Setting the Alert Rule

Z-score shows anomalies starting from the value 3. To avoid false positive alerts, I will set it to 5 to reduces the noise.

groups:
  - name: http_anomaly_alert
    rules:
      - alert: HighHttpRequestAnomaly
        expr: |
          (
            rate(http_requests_total[1m])
            - avg_over_time(rate(http_requests_total[1m])[15m:])
          )
          /
          stddev_over_time(rate(http_requests_total[1m])[15m:])
          > 3          
        for: 2m
        labels:
          severity: warning
        annotations:
          summary: "HTTP request anomaly detected"
          description: "Z-score exceeds threshold: possible abnormal traffic."

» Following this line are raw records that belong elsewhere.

(** ** Order: what the sifting keeps *)

(** The root expires no later than any node. *)
Definition root_min (h : FourHeap) : Prop :=
  forall t0 k t, tm h 0 = Some t0 -> tm h k = Some t -> t0 <= t.

(** The same, but for the node at one position. *)
Definition root_min_but (pos : nat) (h : FourHeap) : Prop :=
  forall t0 k t, k <> pos -> tm h 0 = Some t0 -> tm h k = Some t -> t0 <= t.

Section order_lemmas.
Implicit Types (h : FourHeap) (nd : TimerNode) (i j k pos : nat).

Lemma tm_elem h t : (exists k, tm h k = Some t) <-> exists x, x ∈ heap_ h /\ timer_ x = t.
Proof.
  unfold tm. split.
  - intros [k Hk]. destruct (heap_ h !! k) as [x|] eqn:Hx; [|done]. simpl in Hk. simplify_eq.
    exists x. split; [|done]. by apply list_elem_of_lookup_2 in Hx.
  - intros (x & [k Hk]%list_elem_of_lookup & <-). exists k. by rewrite Hk.
Qed.

Lemma root_min_perm h h' :
  heap_ h' ≡ₚ heap_ h -> tm h' 0 = tm h 0 -> root_min h -> root_min h'.
Proof.
  intros Hp H0 Hm t0 k t Ht0 Ht. rewrite H0 in Ht0.
  destruct (proj1 (tm_elem h' t) (ex_intro _ k Ht)) as (x & Hx & Htx).
  rewrite Hp in Hx. destruct (proj2 (tm_elem h t) (ex_intro _ x (conj Hx Htx))) as [k' Hk'].
  by apply (Hm t0 k').
Qed.

Lemma tm_exchange h i j k h' :
  heap_ h' = exchange (heap_ h) i j -> (i < length (heap_ h))%nat -> (j < length (heap_ h))%nat ->
  tm h' k = if decide (k = j) then tm h i else if decide (k = i) then tm h j else tm h k.
Proof. intros Hh Hi Hj. unfold tm. rewrite Hh, exchange_lookup by done. by repeat case_decide. Qed.

(** Beyond position 0 a heap of at most eight nodes has no position the code
    takes for a child. *)
Lemma shif_down_leaf h pos :
  Inv h -> (0 < pos < length (heap_ h))%nat -> (length (heap_ h) <= 8)%nat ->
  shif_down_ h (Z.of_nat pos) = Ok (h, 0).
Proof.
  intros Hinv Hpos Hlen. rewrite shif_down_unfold by (done || lia). cbn [shif_down_loop].
  unfold hsize. by destruct (Z.ltb_spec (8 * Z.of_nat pos) (Z.of_nat (length (heap_ h)))); [lia|].
Qed.

(** With at most four nodes, sifting the root down brings up the minimum. *)
Lemma shif_down_root h :
  Inv h -> (0 < length (heap_ h) <= 4)%nat ->
  exists h' cnt, shif_down_ h 0 = Ok (h', cnt) /\ Inv h' /\ heap_ h' ≡ₚ heap_ h /\
    root_min h' /\ (cnt = 0 -> h' = h).
Proof.
  intros Hinv Hlen. change 0 with (Z.of_nat 0) at 1.
  rewrite shif_down_unfold by (done || lia).
  destruct (lookup_lt_is_Some_2 (heap_ h) 0) as [r Hr]; [lia|].
  destruct (length (heap_ h)) as [|m] eqn:Hl; [lia|]. cbn [shif_down_loop].
  change (8 * Z.of_nat 0) with (Z.of_nat 0).
  unfold hsize at 1. destruct (Z.ltb_spec (Z.of_nat 0) (Z.of_nat (length (heap_ h)))); [|lia].
  rewrite (heap_at_lookup _ _ _ Hr), bind_ok.
  assert (Hbound : forall k t, tm h k = Some t -> (0 <= k < 0 + 4)%nat).
  { intros k t Ht. unfold tm in Ht. destruct (heap_ h !! k) eqn:E; [|done].
    apply lookup_lt_Some in E. lia. }
  assert (H0 : tm h 0 = Some (timer_ r)) by (unfold tm; by rewrite Hr).
  destruct (mini_loop_spec 4 h 0 (get_timer r) (-1))
    as (x & -> & [[-> Hall]|(r' & tr & -> & Hr' & Ht & Hlt & Hall)]); rewrite bind_ok.
  - simpl. exists h, 0. repeat (split; try done). intros t0 k t Ht0 Ht.
    rewrite H0 in Ht0. simplify_eq. apply (Hall k t); [by apply (Hbound k t)|done].
  - destruct (Z.eqb_spec (Z.of_nat r') (-1)) as [|_]; [lia|].
    unfold get_timer in Hlt.
    assert (r' <> 0)%nat by (intros ->; rewrite H0 in Ht; simplify_eq; lia).
    assert (Hr'l : (r' < length (heap_ h))%nat).
    { unfold tm in Ht. destruct (heap_ h !! r') eqn:E; [|done]. by apply lookup_lt_Some in E. }
    destruct (swap_spec h 0 r' Hinv ltac:(lia) Hr'l) as (h1 & -> & Hh1 & Hinv1). rewrite bind_ok.
    rewrite Z.shiftl_mul_pow2, s32_small by lia.
    destruct m as [|m]; [lia|]. cbn [shif_down_loop]. unfold hsize.
    destruct (Z.ltb_spec (Z.of_nat r' * 2 ^ (2 + 1)) (Z.of_nat (length (heap_ h)))); [lia|].
    exists h1, (0 + 1). do 2 (split; [done|]). rewrite Hh1. split; [apply exchange_Permutation|].
    split; [|done]. intros t0 k t. rewrite !(tm_exchange h 0 r' _ h1) by (done || lia).
    rewrite decide_False by lia. rewrite decide_True by done. intros Ht0 Htk.
    assert (tr = t0) as -> by congruence.
    repeat case_decide; apply (Hall _ _ (Hbound _ _ Htk) Htk).
Qed.

Lemma tm_lt h pos : (pos < length (heap_ h))%nat -> is_Some (tm h pos).
Proof. intros [nd Hnd]%lookup_lt_is_Some. unfold tm. rewrite Hnd. by eexists. Qed.

(** A possibly misplaced node of a small heap climbs to the root if it expires
    before it. *)
Lemma shif_up_root_min h pos :
  Inv h -> (0 < pos < length (heap_ h))%nat -> (pos <= 4)%nat -> root_min_but pos h ->
  exists h' cnt, shif_up_ h (Z.of_nat pos) = Ok (h', cnt) /\ root_min h'.
Proof.
  intros Hinv Hpos Hlen Hm. destruct (shif_up_spec h pos Hinv) as (-> & _ & Hp); [lia|].
  destruct (shif_up_once h pos) as [h' cnt] eqn:Honce. exists h', cnt. split; [reflexivity|].
  assert (Hpar : parent pos = 0%nat) by (unfold parent; apply Nat.div_small; lia).
  destruct (lookup_lt_is_Some_2 (heap_ h) pos) as [nd Hnd]; [lia|].
  destruct (lookup_lt_is_Some_2 (heap_ h) 0) as [p Hp0]; [lia|].
  assert (Ht0 : tm h 0 = Some (timer_ p)) by (unfold tm; by rewrite Hp0).
  assert (Htp : tm h pos = Some (timer_ nd)) by (unfold tm; by rewrite Hnd).
  unfold shif_up_once in Honce. rewrite Hpar, Hp0, Hnd in Honce. unfold node_leb in Honce.
  destruct (Z.leb_spec (timer_ p) (timer_ nd)); injection Honce as <- _.
  - intros t0 k t Hk0 Hk. destruct (decide (k = pos)) as [->|]; [congruence|by apply (Hm t0 k t)].
  - match goal with |- root_min ?h1 =>
      pose proof (fun k => tm_exchange h pos 0 k h1 eq_refl ltac:(lia) ltac:(lia)) as Hx
    end.
    intros t0 k t. rewrite !Hx. rewrite decide_True by done. intros Hk0 Hk.
    assert (t0 = timer_ nd) as -> by congruence. repeat case_decide; simplify_eq; try lia; [].
    assert (timer_ p <= t) by (by apply (Hm (timer_ p) k t)). lia.
Qed.
Lemma rearm_spec q :
  (if negb (heap_empty (timer_list_ q)) then
     new_expire ← front (timer_list_ q); Ok (reset_timerfd clock new_expire q)
   else Ok q) = Ok (rearm clock q).
Proof.
  unfold rearm, heap_empty, hsize. destruct (heap_ (timer_list_ q)) as [|f l] eqn:Hh; [done|].
  destruct (Z.eqb_spec (Z.of_nat (length (f :: l))) 0) as [H0|_]; [simpl in H0; lia|].
  destruct (front_exists (timer_list_ q)) as (f' & -> & Hf'); [by rewrite Hh|].
  rewrite Hh in Hf'. by simplify_eq/=.
Qed.

Lemma interval_add root t :
  0 <= interval_ root <= 1073 -> in_s64 (t + interval_ root * ns_per_s) = true ->
  tarns_mirco (get_interval root) = Ok (interval_ root * kmicrosecond) /\
  stamp_add t (interval_ root * kmicrosecond) = Ok (t + interval_ root * ns_per_s).
Proof.
  intros Hk Ht. split; [by apply tarns_mirco_whole|].
  unfold stamp_add, guard_. unfold kmicrosecond, ns_per_s in *.
  replace (interval_ root * (1000 * 1000) * 1000) with (interval_ root * 1000000000) by lia.
  rewrite Ht, andb_true_r. unfold in_s64.
  destruct (Z.leb_spec (- 2 ^ 63) (interval_ root * 1000000000)); [|lia].
  destruct (Z.ltb_spec (interval_ root * 1000000000) (2 ^ 63)); [done|lia].
Qed.
(* ===== verification/ServerTimers.v ===== *)
(** * ServerTimers: the two timers of the web server (src/httpserver.h, src/event/eventloop.cc)

    The constructor of the HTTP server has the wheel turned every second, and
    [start] has the log flushed every five.  Both repeat for ever.  This file
    composes the server's calls with the timer queue and the heap and says
    what every wake-up of the timer descriptor does. *)

From stdpp Require Import base list numbers gmap.
From Stdlib Require Import ZArith Lia SpecFloat.
From S2P Require Import Prelude TimerNode FourHeap Expired TimerQueue.

Local Open Scope Z_scope.
Local Open Scope result_scope.

(** [HttpServer::ontime] and [Log::loading]; neither calls the timers. *)
Definition ontime_cb : TimerOutCallBack := 0%nat.
Definition loading_cb : TimerOutCallBack := 1%nat.
Definition server_callback (cb : TimerOutCallBack) : list tq_cmd := [].

Section server_timers.
Context {PQ : PriorityQueue}.
Context (clock : nat -> TimerStamp).

(** ** The calls *)

(** [EventLoop::run_after], in the loop's thread. *)
Definition run_after (delay : f32) (cb : TimerOutCallBack) (repeat : bool) (q : TimerQueue)
    : result (TimerId * TimerQueue) :=
  assert! (SFleb (S754_zero false) delay);
  add_timer clock true delay cb repeat q.

(** The call of the constructor, then the one of [start]. *)
Definition construct_timer (q : TimerQueue) : result TimerQueue := snd <$> run_after (f32_of_Z 1) ontime_cb true q.
Definition start_timer (q : TimerQueue) : result TimerQueue := snd <$> run_after (f32_of_Z 5) loading_cb true q.

Definition server_timers (q : TimerQueue) : result TimerQueue :=
  q1 ← construct_timer q; start_timer q1.

(** ** The queue of the server *)

Definition tick_node (id t : Z) : TimerNode := mkTimerNode id 1 true t ontime_cb.
Definition load_node (id t : Z) : TimerNode := mkTimerNode id 5 true t loading_cb.

(** The wheel's timer expires at [t], the log's at [l], and the heap knows
    which is first. *)
Record two_timers (i j t l : Z) (q : TimerQueue) : Prop := {
  tt_inv : Inv (timer_list_ q);
  tt_min : root_min (timer_list_ q);
  tt_nodes : timers q = {[ i := tick_node i t; j := load_node j l ]};
  tt_ids : i <> j
}.

Lemma two_length i j t l q : two_timers i j t l q -> length (heap_ (timer_list_ q)) = 2%nat.
Proof.
  intros [Hi _ Hn Hne]. rewrite <-size_nodes by done. fold (timers q). rewrite Hn.
  rewrite map_size_insert_None by (by rewrite lookup_singleton_ne). by rewrite map_size_singleton.
Qed.

Lemma two_elem i j t l q nd :
  two_timers i j t l q -> nd ∈ heap_ (timer_list_ q) <-> nd = tick_node i t \/ nd = load_node j l.
Proof.
  intros [Hi _ Hn Hne]. split.
  - intros Hin. assert (Hl : timers q !! node_seq_ nd = Some nd) by (by apply nodes_lookup).
    rewrite Hn in Hl. apply lookup_insert_Some in Hl as [[_ <-]|[_ Hl]]; [by left|].
    apply lookup_singleton_Some in Hl as [_ <-]. by right.
  - assert (Hl : forall k nd, timers q !! k = Some nd -> nd ∈ heap_ (timer_list_ q)).
    { intros k nd' Hk. by apply nodes_lookup in Hk as [? _]. }
    intros [->| ->]; [apply (Hl i)|apply (Hl j)]; rewrite Hn; [by rewrite lookup_insert_eq|].
    by rewrite lookup_insert_ne, lookup_singleton_eq.
Qed.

The for: 2m means the condition must hold for 2 minutes before the alert fires, to reduce noise from short spikes.

Testing the Alert

To test, you can artificially increase traffic to your endpoint (e.g., with curl in a loop or a load testing tool like ab or wrk). Once the rate jumps beyond what’s statistically normal, the Z-score should rise and eventually trigger the alert.

You can also visualize the Z-score in Grafana by pasting the expression into a panel and setting alert thresholds visually.

Conclusion

Using Z-score in PromQL gives you a simple but powerful way to detect anomalies in HTTP traffic without relying on fixed thresholds. It adapts to traffic patterns and helps catch unusual behavior as it happens.

Next steps you can try:

  • Tune the window size (e.g., 5m vs 15m) for more responsive or stable alerts.
  • Visualize the Z-score alongside request metrics in Grafana.
  • Use a similar approach for CPU usage, latency, or error rate anomalies.